Goal of the exercise:
What do the lines from the one containing "Theorem all_messages_translated translate" through the end of the entries say? Quote them exactly, and only them.

Data provided:

(* ===== verification/Quiescence.v ===== *)
(** How much translation work a settled execution can do.  The translator
    is called at most once per (message, supported language), so the
    number of calls is bounded by the size of the log times the size of
    the registry; and the events that need no user (bubble effects,
    promises settling, the bot's timer) cannot go on forever: without user
    input the tab reaches a state where none of them changes anything.
    The proofs combine [settled_inv] ([Settled.v]) with the registry
    invariant [lang_inv] ([Languages.v]). *)

From stdpp Require Import base gmap strings list relations.
From S2P Require Import Spec2Rocq Types Translator Store Forms Bubble Session Languages Settled.

Open Scope string_scope.

Section Env.
Context (translate : string -> string -> GenerateOutcome -> string).

(** A step no user causes: a bubble's effect that starts a call (an
    effect whose guard is false changes nothing), a call in flight that
    settles, or a pending bot timer that fires with a fresh id. *)
Inductive env_step (s : Session) : Session -> Prop :=
| EnvEffect i s' : step translate s (EvEffect i) = Some s' -> s' <> s -> env_step s s'
| EnvResolve k o s' : step translate s (EvResolve k o) = Some s' -> env_step s s'
| EnvTimer now s' : fresh_event s (EvBotTimer now) -> step translate s (EvBotTimer now) = Some s' ->
    env_step s s'.
End Env.

(** The bound of the number of calls. *)
Definition call_budget (s : Session) : nat :=
  length (messages (app s)) * length SUPPORTED_LANGUAGES.

(** Calls still possible, twice, plus calls in flight, plus the work a
    pending timer brings (its message and the calls it allows). *)
Definition work_left (s : Session) : nat :=
  2 * (call_budget s - length (calls s)) + length (inflight s) +
  (2 * length SUPPORTED_LANGUAGES + 1) * botTimers (app s).

(** ** Lemmas *)

Lemma settled_reachable_reachable translate s :
  settled_reachable translate s -> reachable translate s.
Proof.
  apply rtc_subrel. intros x y (e & _ & _ & He). by exists e.
Qed.

Lemma settled_reachable_lang_inv translate `{!Translator translate} s :
  settled_reachable translate s -> lang_inv s.
Proof. intros Hr. by apply (reachable_lang_inv translate), settled_reachable_reachable. Qed.

(** A key of a settled call is a logged id and a registry code. *)
Lemma call_keys_incl s :
  settled_inv s -> lang_inv s ->
  incl (call_key <$> calls s) (list_prod (ids (messages (app s))) supported_codes).
Proof.
  intros [_ _ Hinf Hcalls _] [_ _ _ Hlang] k Hk.
  apply list_elem_of_In, list_elem_of_fmap in Hk as (r & -> & Hr).
  apply in_prod; apply list_elem_of_In.
  - destruct (Hcalls r Hr) as [Hin|(m & Hm & Hid & _)].
    + destruct (Hinf r Hin) as (_ & Hm & _). apply list_elem_of_fmap. eauto.
    + apply list_elem_of_fmap. eauto.
  - by destruct (proj1 (Forall_forall _ _) Hlang r Hr).
Qed.

Lemma calls_within_budget s :
  settled_inv s -> lang_inv s -> length (calls s) <= call_budget s.
Proof.
  intros Hs Hl. unfold call_budget.
  rewrite <- (length_fmap call_key (calls s)).
  replace (length (messages (app s)) * length SUPPORTED_LANGUAGES)
    with (length (list_prod (ids (messages (app s))) supported_codes))
    by (rewrite length_prod; unfold ids, supported_codes; by rewrite !length_fmap).
  apply NoDup_incl_length; [apply NoDup_ListNoDup, (stinv_keys _ Hs)|by apply call_keys_incl].
Qed.

Lemma settled_reachable_budget translate `{!Translator translate} s :
  settled_reachable translate s -> length (calls s) <= call_budget s.
Proof.
  intros Hr. apply calls_within_budget;
    [by apply (settled_reachable_inv translate)|by apply (settled_reachable_lang_inv translate)].
Qed.

Lemma env_step_settled translate s s' : env_step translate s s' -> settled_step translate s s'.
Proof.
  destruct 1 as [i s' He _|k o s' He|now s' Hf He]; [exists (EvEffect i)|exists (EvResolve k o)|exists (EvBotTimer now)];
    by split_and!.
Qed.

Lemma env_step_work translate s s' :
  env_step translate s s' -> length (calls s') <= call_budget s' ->
  work_left s' < work_left s.
Proof.
  intros Hstep Hb. unfold work_left, call_budget in *.
  destruct Hstep as [i s' He Hne|k o s' He|now s' _ He];
    apply (step_view_of translate) in He; invc He;
    cbn [app messages calls inflight botTimers] in *.
  - rewrite !length_app in *. simpl in *. lia.
  - by destruct Hne.
  - match goal with Hk : inflight s !! _ = Some _ |- _ => apply lookup_lt_Some in Hk end.
    cbn [handleUpdateMessage messages botTimers].
    rewrite length_delete, length_replace_where by (apply lookup_lt_is_Some; lia). lia.
  - rewrite length_app in *. simpl in *. lia.
Qed.

(** ** Theorems *)

(** C13: in a settled execution every call to the translator is for a
    logged message id and a registry language, so the translator has been
    called at most [call_budget] = (number of logged messages) x (number of
    supported languages) times, whatever the number of logins and
    renders. *)
Theorem calls_bounded translate `{!Translator translate} s :
  settled_reachable translate s ->
  incl (call_key <$> calls s) (list_prod (ids (messages (app s))) supported_codes) /\
  length (calls s) <= call_budget s.
Proof.
  intros Hr. split; [|by apply (settled_reachable_budget translate)].
  apply call_keys_incl;
    [by apply (settled_reachable_inv translate)|by apply (settled_reachable_lang_inv translate)].
Qed.

(** C12: from any state of a settled execution, the steps that need no
    user (bubble effects that start a call, calls settling, the bot's
    timer firing) terminate: there is no infinite sequence of them, so
    without user input the tab reaches a state where every effect is idle,
    no promise is pending and no timer is left. *)
Theorem environment_quiesces translate `{!Translator translate} s :
  settled_reachable translate s -> sn (env_step translate) s.
Proof.
  intros Hr. remember (work_left s) as n eqn:Hn. revert s Hr Hn.
  induction (lt_wf n) as [n _ IH]. intros s Hr ->.
  constructor. intros s' Hstep.
  assert (settled_reachable translate s') as Hr'
    by (eapply rtc_r; [exact Hr|by apply env_step_settled]).
  eapply (IH (work_left s')); [|done|done].
  apply (env_step_work translate s s'); [done|by apply (settled_reachable_budget translate)].
Qed.

(** Without user input, one call settling or one effect starting a call
    is always possible while work is left. *)
Lemma env_resolve_step translate s r l :
  inflight s = r :: l ->
  exists s', env_step translate s s' /\ currentUser (app s') = currentUser (app s).
Proof.
  intros Hinf. eexists. split; [apply (EnvResolve _ _ 0 GenRejected); simpl; rewrite Hinf; reflexivity|done].
Qed.

Lemma env_effect_step translate s u i m :
  session_inv s -> inflight s = [] -> currentUser (app s) = Some u ->
  messages (app s) !! i = Some m -> needsTranslation m u = true ->
  exists s', env_step translate s s' /\ currentUser (app s') = currentUser (app s).
Proof.
  intros Hs Hinf Hu Hi Hneed.
  assert (msg_id m ∉ translating s) as Hflag.
  { rewrite (sinv_flags _ Hs). unfold current_ids. rewrite Hinf. apply not_elem_of_nil. }
  eexists. split; [apply (EnvEffect _ _ i)|].
  - simpl. rewrite Hu, Hi. unfold bubbleEffect. rewrite Hneed, bool_decide_false by done.
    reflexivity.
  - intros Heq. apply (f_equal (fun s => length (calls s))) in Heq.
    simpl in Heq. rewrite length_app in Heq. simpl in Heq. lia.
  - done.
Qed.

Lemma env_reach_translated translate `{!Translator translate} s u :
  settled_reachable translate s -> currentUser (app s) = Some u ->
  exists s', rtc (env_step translate) s s' /\ currentUser (app s') = Some u /\
    inflight s' = [] /\ Forall (fun m => needsTranslation m u = false) (messages (app s')).
Proof.
  intros Hr Hu. remember (work_left s) as n eqn:Hn. revert s Hr Hu Hn.
  induction (lt_wf n) as [n _ IH]. intros s Hr Hu ->.
  pose proof (settled_reachable_inv translate s Hr) as Hinv.
  assert (forall s1, env_step translate s s1 -> currentUser (app s1) = currentUser (app s) ->
            exists s', rtc (env_step translate) s s' /\ currentUser (app s') = Some u /\
              inflight s' = [] /\ Forall (fun m => needsTranslation m u = false) (messages (app s')))
    as Hnext.
  { intros s1 Hstep Hu1.
    assert (settled_reachable translate s1) as Hr1
      by (eapply rtc_r; [exact Hr|by apply env_step_settled]).
    destruct (IH (work_left s1)) with (s := s1) as (s' & Hs' & Hrest); [|done|congruence|done|].
    - apply (env_step_work translate s s1); [done|by apply (settled_reachable_budget translate)].
    - exists s'. split; [by eapply rtc_l|done]. }
  destruct (inflight s) as [|r l] eqn:Hinf.
  - destruct (decide (Exists (fun m => needsTranslation m u = true) (messages (app s))))
      as [Hex|Hnone].
    + apply Exists_exists in Hex as (m & Hm & Hneed).
      apply list_elem_of_lookup in Hm as [i Hi].
      destruct (env_effect_step translate s u i m (stinv_session _ Hinv) Hinf Hu Hi Hneed)
        as (s1 & Hstep & Hu1).
      by apply (Hnext s1).
    + exists s. split_and!; [done|done|done|].
      apply Forall_forall. intros m Hm. apply not_true_is_false. intros Hneed.
      apply Hnone, Exists_exists. eauto.
  - destruct (env_resolve_step translate s r l Hinf) as (s1 & Hstep & Hu1).
    by apply (Hnext s1).
Qed.

Lemma env_step_user translate s s' :
  env_step translate s s' -> currentUser (app s') = currentUser (app s).
Proof.
  destruct 1 as [i s' He _|k o s' He|now s' _ He];
    apply (step_view_of translate) in He; by invc He.
Qed.

Lemma env_rtc_settled translate s s' :
  settled_reachable translate s -> rtc (env_step translate) s s' ->
  settled_reachable translate s' /\ currentUser (app s') = currentUser (app s).
Proof.
  intros Hr Hrtc. induction Hrtc as [|x y z Hxy _ IH]; [done|].
  destruct IH as [Hz Hu].
  - eapply rtc_r; [exact Hr|by apply env_step_settled].
  - split; [done|]. rewrite Hu. by apply (env_step_user translate).
Qed.

(** A state where the environment can do nothing more has no call in
    flight and nothing left to translate for the logged-in user. *)
Lemma env_nf_translated translate `{!Translator translate} s u :
  settled_reachable translate s -> currentUser (app s) = Some u -> nf (env_step translate) s ->
  inflight s = [] /\ Forall (fun m => needsTranslation m u = false) (messages (app s)).
Proof.
  intros Hr Hu Hnf. pose proof (settled_reachable_inv translate s Hr) as Hinv.
  destruct (inflight s) as [|r l] eqn:Hinf.
  - split; [done|]. apply Forall_forall. intros m Hm. apply not_true_is_false. intros Hneed.
    apply list_elem_of_lookup in Hm as [i Hi].
    destruct (env_effect_step translate s u i m (stinv_session _ Hinv) Hinf Hu Hi Hneed)
      as (s1 & Hstep & _).
    apply Hnf. by exists s1.
  - destruct (env_resolve_step translate s r l Hinf) as (s1 & Hstep & _).
    destruct Hnf. by exists s1.
Qed.

(** C11: liveness of the orchestration.  From any state of a settled
    execution with a user logged in, the steps that need no user (effects
    starting calls, calls settling) can reach a state where no call is in
    flight and no logged message needs a translation for that user; and
    every run of such steps that stops (by C12 every run stops), whatever
    the provider answered, stops in such a state: every message is then
    shown in the viewer's language, or is an announcement, or is in that
    language already. *)
Theorem all_messages_translated translate `{!Translator translate} s u :
  settled_reachable translate s -> currentUser (app s) = Some u ->
  (exists s', rtc (env_step translate) s s' /\ currentUser (app s') = Some u /\
     inflight s' = [] /\ Forall (fun m => needsTranslation m u = false) (messages (app s'))) /\
  (forall s', rtc (env_step translate) s s' -> nf (env_step translate) s' ->
     inflight s' = [] /\ Forall (fun m => needsTranslation m u = false) (messages (app s'))).
Proof.
  intros Hr Hu. split; [by apply env_reach_translated|].
  intros s' Hrtc Hnf. destruct (env_rtc_settled translate s s' Hr Hrtc) as [Hr' Hu'].
  apply (env_nf_translated translate s' u); [done|congruence|done].
Qed.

Answer to the problem:
Theorem all_messages_translated translate `{!Translator translate} s u :
  settled_reachable translate s -> currentUser (app s) = Some u ->
  (exists s', rtc (env_step translate) s s' /\ currentUser (app s') = Some u /\
     inflight s' = [] /\ Forall (fun m => needsTranslation m u = false) (messages (app s'))) /\
  (forall s', rtc (env_step translate) s s' -> nf (env_step translate) s' ->
     inflight s' = [] /\ Forall (fun m => needsTranslation m u = false) (messages (app s'))).
Proof.
  intros Hr Hu. split; [by apply env_reach_translated|].
  intros s' Hrtc Hnf. destruct (env_rtc_settled translate s s' Hr Hrtc) as [Hr' Hu'].
  apply (env_nf_translated translate s' u); [done|congruence|done].
Qed.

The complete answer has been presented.